If the 50.3 percent of the country’s conservative-leaning voters have their way, Blocher and the SVP leaders may get exactly what they want—a Switzerland that ends up looking exactly as it did 100 years ago.
But any victory for Blocher may be short-lived. The repercussions of the February 9 result—public shock, business uncertainty and condemnation from EU neighbors—were quickly felt. One Zurich-based tax consultant spoke of a client (a German financial company) that cancelled its plans to relocate to Switzerland on February 11, just two days after the vote.
“They wanted to hire two Swiss and bring eight people from Frankfurt, then cancelled the whole thing. The reason is quite clear—it’s the vote. They wanted to create jobs and invest 20 million Swiss francs, but you don’t do that with so much uncertainty,” the tax consultant says. “Businesses don’t feel that Switzerland has the same stability that it used to.”

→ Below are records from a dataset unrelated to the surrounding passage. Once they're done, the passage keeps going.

(** Audit output is logarithmic in the number of denials.  Over every sequence of
    denied requests (fewer than 2^64), the events the sink receives for a class of
    denials (peer role, result and attestation class) number ⌊log2 n⌋ + 1, where n is
    how often the class occurred; each carries its count, which is a power of two. *)
Theorem audit_denials_logarithmic k events :
  Z.of_nat (length events) <= uint64_max ->
  count_of (fun e => denialKey e = k) (emit_denials ∅ events).2 = expected_emissions (occurrences k events) /\
  Forall (fun e => exists b, aeAggregateCount e = 2 ^ b) (emit_denials ∅ events).2.
Proof.
  induction events as [|e events IH] using rev_ind; [intros _; split; [done|constructor]|].
  rewrite length_app, Nat2Z.inj_add. simpl length. intros Hlen. destruct (IH ltac:(lia)) as [IH1 IH2]. clear IH.
  pose proof (emit_counts (key_of e) events ltac:(lia)) as Hcount. rewrite emit_denials_snoc.
  assert (Hle : occurrences (key_of e) events <= Z.of_nat (length events)).
  { unfold occurrences, count_of. pose proof (length_filter (fun e0 => key_of e0 = key_of e) events). lia. }
  pose proof (count_of_nonneg (fun e0 => key_of e0 = key_of e) events) as Hge. fold (occurrences (key_of e) events) in Hge.
  destruct (emit_denials ∅ events) as [d em]. simpl in *. unfold emitAudit. cbv zeta. fold (key_of e). rewrite Hcount.
  rewrite (proj2 (Z.ltb_lt _ _)) by lia.
  set (n := occurrences (key_of e) events) in *. replace (n + 1 - 1) with n by lia.
  assert (Hocc : occurrences k (events ++ [e]) = occurrences k events + (if decide (key_of e = k) then 1 else 0)).
  { unfold occurrences. by rewrite count_of_app, count_of_single. }
  assert (Hstep : expected_emissions (n + 1) =
    expected_emissions n + (if negb (n + 1 =? 1) && negb (Z.land (n + 1) n =? 0) then 0 else 1)).
  { unfold expected_emissions. destruct (Z.eqb_spec n 0) as [->|Hn]; [done|].
    rewrite (proj2 (Z.eqb_neq (n + 1) 0)), (proj2 (Z.eqb_neq (n + 1) 1)) by lia. simpl.
    rewrite log2_step by lia. destruct (Z.land (n + 1) n =? 0); simpl; lia. }
  destruct (negb (n + 1 =? 1) && negb (Z.land (n + 1) n =? 0)) eqn:Epow; simpl.
  - rewrite app_nil_r. split; [|done]. rewrite IH1, Hocc. case_decide as Hk; [|by rewrite Z.add_0_r].
    subst k. fold n. lia.
  - split.
    + rewrite count_of_app, count_of_single, IH1, Hocc. rewrite key_of_set_count.
      case_decide as Hk; [|by rewrite !Z.add_0_r]. subst k. fold n. lia.
    + apply Forall_app. split; [done|]. constructor; [|constructor]. simpl.
      destruct (Z.eqb_spec (n + 1) 1) as [->|Hne]; [by exists 0|]. simpl in Epow. apply negb_false_iff, Z.eqb_eq in Epow.
      apply (land_pred_zero (n + 1)); [lia|]. by replace (n + 1 - 1) with n by lia.
Qed.

Lemma size_list_to_set_le (l : list string) : (size (list_to_set l : gset string) <= length l)%nat.
Proof.
  induction l as [|x l IH]; simpl; [done|]. rewrite size_union_alt, size_singleton.
  assert (size ((list_to_set l : gset string) ∖ {[x]}) <= size (list_to_set l : gset string))%nat; [|lia].
  apply subseteq_size, subseteq_difference_l. done.
Qed.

Blocher defends the referendum. “It was interesting that on [February 9] the knee-jerk reaction of European politicians was to complain about how awful Switzerland was,” he said. “But on Monday morning, the European people wrote on Internet forums about how wonderful Switzerland is—a direct democracy, we’ve voted to stop the free immigration and now the government has to act. We have the possibility to change things that other countries don’t. I believe this same referendum would succeed in Germany, Denmark and Italy, and possibly the U.K.”
In the meantime, most Swiss are hoping that the vote won’t jeopardize their country’s future. “The Swiss are champions of durchwursteln, i.e., finding a solution,” Jakob Frauenfelder, migration lawyer based in Zurich said. “I hope it will happen in this way.”